А некоторые поврастали тут крепко. Все один к другому «пан» да «пане». Пускай себе, всякий человек должен как-то обзываться. Я сам не люблю, когда подходит к тебе с бычьими глазами, и не знаешь, чего он хочет: «здравствуй» сказать или на рога посадить. У них «пан», у нас «товарищ». А некоторые широко распростерлись тут – и земля, и леса, и батраки… Паны… Сам пан, а кроме «быдло», других слов не знает. Ну, эти сбежали вместе с поляками в двадцатые годы. И было их – разве только Яворские и Казановичи? Батраки и организовали в их подворьях кооперативы, или, как говорили, «коммунии». А почему не организовать: и дом на месте, и конюшни, и овчарни. Сады были, ставки. Оно, может, и вышел бы из всего этого какой-нибудь толк, ежели бы кто разумный взял все в свои руки, а то подохотился на это дело Рыгорка Захожий. Он долго батрачил у Яворских, все больше при конях, на конюшне. А на это много ли мужчины надо? Правда, служил потом в Красной Армии. Вернулся из войска и ничего лучшего не придумал, как опять во двор пойти, в конюшню. Коней стало меньше, и самого пана уже не было, но осталась его дочка. Она еще до революции слюбилась с батраком, тот и украл ее ночью через окно. Батька позлился, позлился, да все же дал лесу, они и построили себе хату через дорогу от его двора, вот как будем идти – за лесом, по левую руку.

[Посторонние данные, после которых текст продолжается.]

Lemma heap_frame_trans (w1 w2 w3 : World) :
  heap_frame w1 w2 -> heap_frame w2 w3 -> heap_frame w1 w3.
Proof. intros (H1 & H2 & H3) (H4 & H5 & H6). repeat split; congruence. Qed.

Ltac heap_frame_field :=
  let w := fresh "w" in
  intros w; intros; destruct w; unfold heap_frame, owned in *; simpl in *;
  subst; simpl; repeat split; reflexivity.

Ltac keeps_heap_frame :=
  repeat first
    [ apply keeps_ret; exact heap_frame_refl
    | apply keeps_gets; exact heap_frame_refl
    | apply keeps_emit; exact heap_frame_refl
    | apply keeps_modify; heap_frame_field
    | apply keeps_update_client; heap_frame_field
    | apply keeps_with_client; intro
    | apply keeps_bind; [exact heap_frame_trans| |intro]
    | match goal with
      | |- keeps _ (match ?x with _ => _ end) => destruct x
      end ].

Lemma connect_keeps_heap (auto_reconnect skip : bool) (o : connect_obs) :
  keeps heap_frame (connect auto_reconnect skip o).
Proof.
  unfold connect, onConnect, regenerate_on_auth_failure, arm_backoff,
    publishState, publishTelemetry_sub, mq_subscribe, mq_publish, mq_connect,
    mq_is_connected, mq_get_returnCode, createJWT.
  keeps_heap_frame.
Qed.

Lemma mq_loop_keeps_heap (inbox : list (string * string)) :
  keeps heap_frame (mq_loop inbox).
Proof.
  intros w a w' e H. destruct (mqttClient w) as [c|] eqn:Hc.
  - rewrite (mq_loop_run inbox w c Hc) in H. inversion H; subst.
    apply heap_frame_refl.
  - unfold mq_loop, with_client in H. rewrite Hc in H. discriminate.
Qed.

Рыгор прослышал, что кругом создают коммунии и сами батраки хозяйничают, объявил коммунию и тут. Коммуния – это хорошо, да и в коммунии работать надо. И пахать, и сеять, и за скотиной ходить. Земля человеком держится, отступился от нее – и все на закат пошло. А Рыгорка был не шибко грамотен в этом. Привык при конях – «но!» да «но!». Кони и те не всегда это любят, а люди и подавно. «Но»-то можно и послухать, а есть надо! И пошли под нож – то баран, то овечка… Словом, погнали Рыгорку из начальства. Выделили ему земли. Садись, Рыгорка, и воюй, шевелись. Да недолго он сидел там: только и успел поставить хату, а тут колхоз начали собирать, он и переехал в поселок. Зачем я, говорит, буду там обстраиваться, чтоб посля снова перевозиться. Да уж одним ходом. Оно и верно.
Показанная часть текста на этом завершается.